● YOUR INSTRUCTIONS:
When you reach the line containing "integers are [Z] with" in the records below, start copying exactly, and stop once you have copied the line containing "(** [buf[i]] as an rvalue. *)".

Saved entries

(** * KeyValueDatabase: the write-ahead log, recovery and the engine

  A shallow embedding of the Go packages [storage] (sharded hash table),
  [persistence] (append-only log, recovery) and [database] (engine), and
  the properties of the durability protocol stated over it.

  Conventions.
  - A Go [string] and the contents of a [[]byte] are [list byte]; a
    [[]byte] that may be [nil] is [option (list byte)], [None] being [nil].
  - Go integers are [Z]; every conversion that can wrap is written out
    ([uint16], [uint32], [uint64], [int64], [int_wrap]).
  - A Go [map[string][]byte] is a [gmap (list byte) (option (list byte))].
  - A run-time panic is [None] in the [option] monad; a returned [error]
    is a value of type [error], [nil] being [None] in [option error].
  - The operating system is a record of answers ([OS]) handed to every
    call that performs I/O, and the two files of the log directory are a
    record [FS]. *)

From Stdlib Require Import ZArith List Lia Permutation String.
From coqutil Require Import Byte Word.LittleEndianList.
From stdpp Require Import base option list gmap countable.
Import ListNotations.
Local Open Scope Z_scope.

(** ** Go primitives *)

Module Go.

#[global] Instance byte_eq_dec : EqDecision byte := Byte.byte_eq_dec.
#[global] Instance byte_countable : Countable byte :=
  inj_countable Byte.to_N Byte.of_N Byte.of_to_N.

(** [len(x)] as a Go [int]. *)
Definition len {A} (l : list A) : Z := Z.of_nat (length l).

(** Conversions to the fixed-width integer types. *)
Definition uint16 (z : Z) : Z := z mod 2 ^ 16.
Definition uint32 (z : Z) : Z := z mod 2 ^ 32.
Definition uint64 (z : Z) : Z := z mod 2 ^ 64.
Definition int64 (z : Z) : Z := (z + 2 ^ 63) mod 2 ^ 64 - 2 ^ 63.
(** [int] is 64 bits wide; additions on it wrap. *)
Definition int_wrap (z : Z) : Z := int64 z.

(** A [[]byte] read as bytes: [nil] and the empty slice both hold none. *)
Definition bytes (v : option (list byte)) : list byte :=
  match v with Some l => l | None => [] end.
(** The line on which [get_unavailable_days] returns, and the lines it
    skips. *)
Lemma get_unavailable_days_Done worker_name stdin days rest :
  get_unavailable_days worker_name stdin = Done (days, rest) ↔
  ∃ skipped line,
    stdin = skipped ++ line :: rest ∧
    Forall (λ l, strip l ≠ "" ∧
                 all_valid_days (split_comma (strip l)) = Done false) skipped ∧
    ((strip line = "" ∧ days = []) ∨
     (strip line ≠ "" ∧ days = strip <$> split_comma (strip line) ∧
      all_valid_days (split_comma (strip line)) = Done true)).
Proof.
  revert days rest. induction stdin as [|l stdin IH]; intros days rest; simpl.
  { split; [done|]. intros (skipped & line & H & _). by destruct skipped. }
  destruct (decide (strip l = "")) as [Hblank|Hfilled].
  - split.
    + intros [= <- <-]. exists [], l. split_and!; [done|constructor|by left].
    + intros (skipped & line & Heq & Hsk & Hline).
      destruct skipped as [|l' skipped]; simpl in Heq;
        [injection Heq as <- <-|injection Heq as <- ->].
      * by destruct Hline as [[_ ->]|[? _]].
      * by apply Forall_cons in Hsk as [[? _] _].
  - destruct (all_valid_days (split_comma (strip l))) as [[]|e] eqn:Hvalid; simpl.
    + split.
      * intros [= <- <-]. exists [], l. split_and!; [done|constructor|].
        right. by split_and!.
      * intros (skipped & line & Heq & Hsk & Hline).
        destruct skipped as [|l' skipped]; simpl in Heq;
        [injection Heq as <- <-|injection Heq as <- ->].
        -- by destruct Hline as [[? _]|(_ & -> & _)].
        -- apply Forall_cons in Hsk as [[_ Hl'] _]. congruence.
    + rewrite IH. split.
      * intros (skipped & line & -> & Hsk & Hline).
        exists (l :: skipped), line. split_and!; [done| |done].
        by constructor.
      * intros (skipped & line & Heq & Hsk & Hline).
        destruct skipped as [|l' skipped]; simpl in Heq;
        [injection Heq as <- <-|injection Heq as <- ->].
        -- destruct Hline as [[? _]|(_ & _ & Htrue)]; [done|congruence].
        -- apply Forall_cons in Hsk as [_ Hsk]. by exists skipped, line.
    + split; [done|].
      intros (skipped & line & Heq & Hsk & Hline).
      destruct skipped as [|l' skipped]; simpl in Heq;
        [injection Heq as <- <-|injection Heq as <- ->].
      * destruct Hline as [[? _]|(_ & _ & Htrue)]; [done|congruence].
      * apply Forall_cons in Hsk as [[_ Hl'] _]. congruence.
Qed.

(** X3.  [get_unavailable_days] returns on the first line that is blank
    or holds valid days only, having skipped the lines before it, each
    of them with a day that is not valid.  A blank line gives no day;
    otherwise it gives the stripped fields of the line, every one a
    digit 1 to 7 after any number of zeros and not too long for
    [int()]. *)
Theorem get_unavailable_days_returns (worker_name : string) (stdin : list string)
    (days : list string) (rest : list string) :
  get_unavailable_days worker_name stdin = Done (days, rest) ↔
  ∃ skipped line,
    stdin = skipped ++ line :: rest ∧
    Forall (λ l, strip l ≠ "" ∧
                 all_valid_days (split_comma (strip l)) = Done false) skipped ∧
    ((strip line = "" ∧ days = []) ∨
     (strip line ≠ "" ∧ days = strip <$> split_comma (strip line) ∧
      Forall (λ field, weekday_literal (strip field) ∧
                       within_int_limit (strip field))
             (split_comma (strip line)))).
Proof.
  rewrite get_unavailable_days_Done. split.
  - intros (skipped & line & Heq & Hsk & [Hblank|(Hne & Hdays & Hvalid)]);
      exists skipped, line; (split_and!; [done..|]); [by left|].
    right. split_and!; [done..|]. by apply all_valid_days_literals.
  - intros (skipped & line & Heq & Hsk & [Hblank|(Hne & Hdays & Hlit)]);
      exists skipped, line; (split_and!; [done..|]); [by left|].
    right. split_and!; [done..|]. by apply all_valid_days_literals.
Qed.
(** * MCP2515 SPI CAN controller driver: a shallow embedding of mcp2515.c

    The development follows the layout of the C file: instruction set and
    register constants, the private data of the network device, the
    synchronous bring-up, the asynchronous steps with their completion
    callbacks, the interrupt handler and the transmit entry.  Machine
    integers are [Z] with the wrap-around written out, the two 14-byte SPI
    buffers are lists of bytes indexed with stdpp's lookup and insert, and
    every access outside a buffer (undefined behaviour in C) makes the
    operation return [None]. *)

From stdpp Require Import base numbers list option.

Open Scope Z_scope.

(** ** Machine integers and buffers *)

(** Conversion to [u8] (assignment to a byte). *)
Definition u8 (z : Z) : Z := Z.land z 0xff.

(** Conversion to [u32] ([canid_t], [unsigned]). *)
Definition u32 (z : Z) : Z := Z.land z 0xffffffff.

(** [unsigned long] counters of [struct net_device_stats]; the width is that
    of a 64-bit kernel. *)
Definition BITS_PER_LONG : Z := 64.
Definition ulong (z : Z) : Z := z mod 2 ^ BITS_PER_LONG.

(** The kernel's [BIT(n)]. *)
Definition BIT (n : Z) : Z := Z.shiftl 1 n.

(** C truth value of an integer expression. *)
Definition truthy (z : Z) : bool := negb (z =? 0).

(** [buf[i] = v] on a [u8 *]: the value is truncated to a byte; a store
    outside the array has no defined behaviour. *)
Definition store (i : nat) (v : Z) (buf : list Z) : option (list Z) :=
  if decide (i < length buf)%nat then Some (<[i := u8 v]> buf) else None.

(** [buf[i]] as an rvalue. *)
Definition load (i : nat) (buf : list Z) : option Z := buf !! i.

(** [memset(buf, c, n)]. *)
Definition memset (c : Z) (n : nat) (buf : list Z) : option (list Z) :=
  if decide (n <= length buf)%nat
  then Some (replicate n (u8 c) ++ drop n buf) else None.

(** [memcpy(dst + doff, src + soff, n)]: both ranges must lie inside their
    arrays. *)
Definition memcpy (doff : nat) (src : list Z) (soff n : nat) (dst : list Z)
  : option (list Z) :=
  if decide (soff + n <= length src /\ doff + n <= length dst)%nat
  then Some (take doff dst ++ take n (drop soff src) ++ drop (doff + n) dst)
  else None.

(** ** SPI interface instruction set *)

Definition MCP2515_INSTRUCTION_WRITE : Z := 0x02.
Definition MCP2515_INSTRUCTION_READ : Z := 0x03.
Definition MCP2515_INSTRUCTION_BIT_MODIFY : Z := 0x05.
Definition MCP2515_INSTRUCTION_LOAD_TXB (n : Z) : Z := 0x40 + Z.shiftl n 1.
Definition MCP2515_INSTRUCTION_RTS (n : Z) : Z := 0x80 + Z.shiftl 1 n.
Definition MCP2515_INSTRUCTION_READ_RXB (n : Z) : Z := 0x90 + Z.shiftl n 2.
Definition MCP2515_INSTRUCTION_RESET : Z := 0xc0.

(** ** Registers *)

Definition CANSTAT : Z := 0x0e.
Definition CANCTRL : Z := 0x0f.
Definition TEC : Z := 0x1c.
Definition REC : Z := 0x1d.
Definition CANINTF : Z := 0x2c.
Definition EFLAG : Z := 0x2d.
Definition CNF3 : Z := 0x28.
Definition RXB0CTRL : Z := 0x60.
Definition RXB1CTRL : Z := 0x70.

● THE ANSWER:
    integers are [Z] with the wrap-around written out, the two 14-byte SPI
    buffers are lists of bytes indexed with stdpp's lookup and insert, and
    every access outside a buffer (undefined behaviour in C) makes the
    operation return [None]. *)

From stdpp Require Import base numbers list option.

Open Scope Z_scope.

(** ** Machine integers and buffers *)

(** Conversion to [u8] (assignment to a byte). *)
Definition u8 (z : Z) : Z := Z.land z 0xff.

(** Conversion to [u32] ([canid_t], [unsigned]). *)
Definition u32 (z : Z) : Z := Z.land z 0xffffffff.

(** [unsigned long] counters of [struct net_device_stats]; the width is that
    of a 64-bit kernel. *)
Definition BITS_PER_LONG : Z := 64.
Definition ulong (z : Z) : Z := z mod 2 ^ BITS_PER_LONG.

(** The kernel's [BIT(n)]. *)
Definition BIT (n : Z) : Z := Z.shiftl 1 n.

(** C truth value of an integer expression. *)
Definition truthy (z : Z) : bool := negb (z =? 0).

(** [buf[i] = v] on a [u8 *]: the value is truncated to a byte; a store
    outside the array has no defined behaviour. *)
Definition store (i : nat) (v : Z) (buf : list Z) : option (list Z) :=
  if decide (i < length buf)%nat then Some (<[i := u8 v]> buf) else None.

(** [buf[i]] as an rvalue. *)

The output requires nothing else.